SGK’da Paralel çöreklenme... Ya susarsın, ya süreriz!

Bazı “mektup”lar vardır; “Büyüklerin ellerinden, küçüklerin gözlerinden öperim” kıvamındadır... Bazı “mektup”lar da, merhum Abdürrahim Karakoç’un yazdığı “Hasan’a Mektuplar” gibi; “köyde ne olmuş, ne bitmiş”onu anlatır...

Bazı “mektup”lar da vardır ki;

“Kalpten yazılır.”

Sadece yazılmakla kalmaz; “ele ve kalbe ulaşması” için “dua” edilir...

Hele de, o mektup;

“Cumhurbaşkanı”na yazılmışsa...

Mektubu yazan, Emine Yılmaz Simit adlı bir hanım... Şöyle seslenmişCumhurbaşkanı Tayyip Erdoğan’a;

“Gözyaşlarınız gözümüze ve yüreğimize, yüreğinizdeki hüzün de gözlerimize ulaşıp, gözyaşı oldu...

Ancak bizim gözyaşlarımız ve hüznümüz bir türlü ulaşmıyor sizlere.”

Peki, nedir ulaşmayan?..

Emine Yılmaz Simit Hanım, son derece dertli... “28 Şubat”tan dertli,“Paralel”den dertli...

Sayın Cumhurbaşkanı’na seslenip; “Siz Paralel’le mücadele ederken, Paralel de bizlerle mücadele ediyor...Ve biz, bu mücadelede kendimizi yalnız ve korumasız hissediyoruz...

Hayır hissetmiyoruz, öyleyiz’ diyor.

HADDİNİ BİL, YOKSA!

Bu “girizgâh”tan sonra; “Değerli Cumhurbaşkanım” deyip, “başına gelenleri” anlatmış Emine Hanım...

Buyrun, birlikte okuyalım:

“Bir yıl boyunca; işyerinde, oda arkadaşım olan “Dahili Bilimler Şube Müdürü Dr.  Önder Güngör’ün hakaretleri”ne maruz kaldım.

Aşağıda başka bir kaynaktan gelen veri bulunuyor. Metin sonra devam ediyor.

Lemma dec_ref_ok r y (strong : bool) k :
  objects_ok k → k_refs k !! r = Some y → (if strong then r_strong y else r_weak y) ≠ 0 →
  ∃ k', binder_dec_ref r strong k = Ok (0, k') ∧ objects_ok k' ∧
    let y' := dec_ref_counts strong y in
    k_refs k' = if (r_strong y' =? 0) && (r_weak y' =? 0) then delete r (k_refs k) else <[r := y']> (k_refs k).
Proof.
  intros HI Hy Hc. unfold binder_dec_ref. rewrite (st_bind_eq _ _ _ _ _ (obj_ok k_refs k r y Hy)).
  destruct (Z.eqb_spec (if strong then r_strong y else r_weak y) 0); [done|].
  destruct (dec_count_ok r y strong k HI Hy Hc) as (k1 & E1 & HI1 & HR1).
  apply st_bind_ok in E1 as ([] & k0 & E0 & E1). rewrite (st_bind_eq _ _ _ _ _ E0), (st_bind_eq _ _ _ _ _ E1). simpl.
  set (y' := dec_ref_counts strong y) in *.
  assert (Hy1 : k_refs k1 !! r = Some y') by by rewrite HR1, lookup_insert_eq.
  rewrite (st_bind_eq _ _ _ _ _ (obj_ok k_refs k1 r y' Hy1)).
  destruct ((r_strong y' =? 0) && (r_weak y' =? 0)); simpl.
  - destruct (delete_ref_ok r y' k1 HI1 Hy1) as (k' & E' & HI' & HR' & _).
    exists k'. rewrite (st_bind_eq _ _ _ _ _ E'). split_and!; [done..|]. by rewrite HR', HR1, delete_insert_eq.
  - exists k1. split_and!; done.
Qed.

(** ** Creating references and nodes *)

Lemma sorted_fmap (m : gmap Z binder_ref) l :
  sorted_by (key_of m r_desc) l → StronglySorted Z.lt (key_of m r_desc <$> l).
Proof.
  induction 1 as [|a l Hs IH Ha]; simpl; constructor; [done|]. by apply Forall_fmap.
Qed.

(** The kernel hands out an address that is not in use. *)
Definition fresh_next k a : Prop := head (k_fresh k) = Some a ∧ a ≠ 0 ∧ in_use a k = false.

Lemma kzalloc_ok k a :
  fresh_next k a → ∃ l, kzalloc k = Ok (a, k <| k_fresh := l |>) ∧
    k_nodes k !! a = None ∧ k_refs k !! a = None ∧ l = tail (k_fresh k).
Proof.
  intros (Hf & Ha & Hu). destruct (k_fresh k) as [|b l] eqn:E; [done|]. injection Hf as ->.
  exists l. split; [by apply kzalloc_fresh|].
  unfold in_use in Hu. rewrite !orb_false_iff, !bool_decide_eq_false in Hu.
  destruct Hu as [[[[[[? ?] Hn] Hr] ?] ?] ?]. by rewrite <- !eq_None_not_Some in *.
Qed.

Her sabah, şube müdürünün; 

“Hırsız, sapık, Müslüman değilsiniz, cehennemde yanacaksınız, peygamberiniz Tayyip! Tayyip hırsız” sözlerine muhatap oldum.

Öyle  ki; söylemekten hâya ettiğim şeyler söylendi, Cumhurbaşkanı ve AK Parti tabanındaki bayanlarla ilgili.

“Bu söylemlerinden rahatsız olduğumu, incindiğimi” kendisine defalarca söylememe rağmen, sözkonusu kişi hakaretlerine devam etti.  Bunun üzerine olayı bir üst amirimiz olan daire başkanımıza götürdüm. Daire başkanımız Uzm. Dr. Erman Ceylan; bana tavsiyede bulunup; “Susmamı, karşılık vermememi” istedi...

Daire Başkanının tavsiyelerine uyup sustum, karşılık vermedim.

Ancak bu olayın üzerinden çok geçmeden, size “Muaviye” diyen Cerrahi Bilimler Şube Müdürü Uzm. Dr. Eyüp Sabri Tezcan’a itirazım sebebi ile, ilgili kişinin bağırmalarına, hakaretlerine maruz kaldım.

Sustum.

Tıpkı Dr. Önder Güngör’e cevap vermediğim gibi.

Farklı olan tek şey; artık susmamın, her seferinde bana dozajı artan hakaretler olarak döndüğünü görmem oldu.

Buna binaen de;

11.05.2015 tarihli olayı anlatan şikayet dilekçemi yazıp, gereğinin yapılmasını arz ettim... Dilekçemde, şahitlerin olduğunu ve kamera kayıtlarının saklanmasını talep ettim. Tabiî ki, dilekçem; 7 Haziran seçimlerinden sonrasına bırakıldı.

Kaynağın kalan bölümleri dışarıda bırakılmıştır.